Scientists have selected Crawford Lake in Canada to mark the start of the Anthropocene, our new, human-dominated epoch.
By scattering nitrogen from fertilizers, ash from coal, and plutonium isotopes from nuclear weapons, humans have made a lasting imprint on the geologic record. But before declaring a new age, the Anthropocene, has begun, the International Union of Geological Sciences has to name a single site that will exemplify humanity’s profound impact on the Earth.
Crawford Lake was one of nine finalists, among them a peat bog in Poland, a swath of seafloor in the Baltic, a water-filled volcanic crater in China, and a coral reef in the Gulf of Mexico. As the winner, Crawford Lake will be marked with a golden spike.
While the lake may appear serene and undisturbed, the sediments beneath its waters hold the remains of Indigenous settlements, European colonies, logging, farming, burning fossil fuels, and testing nuclear weapons. Critically for its role as a record of human impact, “there are no burrowing organisms to disturb the sediments, allowing the precise calendar age of sediments to be determined by layer counting, just like tree rings,” Francine McCarthy, a scientist at Brock University in Ontario, told Yale E360.

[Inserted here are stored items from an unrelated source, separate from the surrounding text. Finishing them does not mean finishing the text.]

Lemma use_cached held s refs v n k : rel held s refs → vnodes s !! v = Some n → v_ino n = k → (∀ i, refs i < 2 ^ 31 - 1) →
  ∃ s', vfs_clone_vnode s v = Val s' ∧ fs_state s' = fs_state s ∧ rel held s' (add_refs refs (mp, k) 1) ∧ at_node s' v (mp, k) ∧ frames s s' (add_refs refs (mp, k) 1).
Proof.
  intros Hr Hn Hk Hb. pose proof (vr_fs _ _ _ Hr) as [HC Hown]. destruct (co_node _ HC v) as (n' & x & k' & Hn' & Hx & Hm & Hc & Hk' & E); [apply (co_dom _ HC); by eexists|]. assert (n' = n) as -> by congruence.
  destruct (node_fields _ _ _ _ _ E) as (_ & _ & _ & _ & Ei & _ & Ec). assert (k' = k) as -> by congruence.
  destruct (Z.eq_dec (v_refcount n) 0) as [Hz|Hnz].
  - unfold vfs_clone_vnode. rewrite Hn. res_simpl. rewrite Hz. change (s32 (0 + 1)) with 1. eexists. split; [done|]. split; [done|]. set (s' := set_vnode s v (set_refcount n 1)).
    destruct (first_rel (H := minix_invariant held) (T := T) s s' refs v (set_refcount n 1) (mp, k) Hr) as (Hr' & Hv' & Hold); try done.
    + by eapply no_refs; [exact Hr|exact Hn|exact Hm|exact Hk|lia].
    + intros m [Hm' Hmc]. assert (m = n) as -> by congruence. lia.
    + split; [apply lookup_insert_eq|done].
    + by apply file_at; [apply lookup_insert_eq|..].
    + apply (node_ok_file _ x); [done|]. apply Ec.
    + intros w m Hw. unfold live, s'. cbn [vnodes set_vnode set_vnodes]. by rewrite lookup_insert_ne.
    + split; [by apply cache_count|exact Hown].
    + split; [exact Hr'|]. split; [exact Hv'|]. split_and!; try done. intros w i Hw _. by apply Hold.
  - destruct (clone_ref_ok (H := ops) (FsInv0 := minix_invariant held) s refs v (mp, k) Hr) as (s' & Es & Hr' & Hf & Hv'); [exists n; split; [split; [done|lia]|]; by apply file_at|apply Hb|].
    exists s'. split; [done|]. split; [|by split_and!]. unfold vfs_clone_vnode in Es. rewrite Hn in Es. by injection Es as <-.
Qed.

(** ** Vnodes that nobody refers to are dropped *)

Definition shrinks s s' : Prop :=
  mountpoints s' = mountpoints s ∧ root_fs s' = root_fs s ∧ file_table s' = file_table s ∧
  (∀ w n, vnodes s' !! w = Some n → vnodes s !! w = Some n) ∧ (∀ w n, live s w n → live s' w n).

Lemma shrinks_refl s : shrinks s s.
Proof. by split_and!. Qed.

Lemma shrinks_trans s s1 s2 : shrinks s s1 → shrinks s1 s2 → shrinks s s2.
Proof. intros (A1 & A2 & A3 & A4 & A5) (B1 & B2 & B3 & B4 & B5). split_and!; [congruence..| |]; eauto. Qed.
(* ===== verification/Signal.v ===== *)
(** * Signal: delivering signals (src/kernel/proc/signal.c, and the signal mask
      of src/kernel/arch/m68k/proc/context.c)

    The context of an interrupted process is on its kernel stack; of it, the
    part that holds the signal and the mask to restore is a value here
    ([sigcontext]), which do_signal produces and cleanup_signal_handler takes
    back.  [send_signal_ok] gives the process table after a signal, field by
    field for the process that gets it. *)

From S2P Require Import Prelude Queue Iovec Result Alloc Process Schedinv.

Definition SIGKILL : Z := 9.
Definition SIGALRM : Z := 14.
Definition SIGCONT : Z := 18.
Definition SA_RESTART : Z := 8.
Definition SA_RESTORER : Z := 1048576.
Definition SIG_MASK_DEFAULT_TERMINATE : Z := 1199603711.
Definition SIG_MASK_DEFAULT_STOP : Z := 3932160.
Definition SIG_MASK_MASKABLE : Z := 4294704895.

Definition signal_to_map (signum : Z) : Z := u32 (Z.shiftl 1 (signum - 1)).

(** [for (short i = 1; i < 31; i++)] *)
Fixpoint signum_loop (fuel : nat) (i mask : Z) : Z :=
  match fuel with
  | O => -1
  | S fuel => if Z.odd mask then i else signum_loop fuel (i + 1) (Z.shiftr mask 1)
  end.
Definition get_next_signum (mask : Z) : Z := signum_loop 30 1 mask.

Definition set_pending (s : signal_data) (v : Z) : signal_data := Signals (ignored s) (blocked s) v (actions s).
Definition set_blocked (s : signal_data) (v : Z) : signal_data := Signals (ignored s) v (pending s) (actions s).
Definition set_actions (s : signal_data) (l : list sigaction) : signal_data := Signals (ignored s) (blocked s) (pending s) l.

Record sigcontext := Sigcontext { sc_signum : Z; prev_mask : Z }.

Section signals.
Context {A : Type}.
Implicit Types st : sched A.

Definition get_signal_action st (p signum : Z) : res sigaction :=
  x ← lift (procs st !! p); lift (rd (actions (signals x)) (signum - 1)).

“The sediments found at the bottom of Crawford Lake provide an exquisite record of recent environmental change over the last millennia,” Simon Turner, a researcher at University College London, said in a statement. “It is this ability to precisely record and store this information as a geological archive that can be matched to historical global environmental changes which make sites such as Crawford Lake so important.”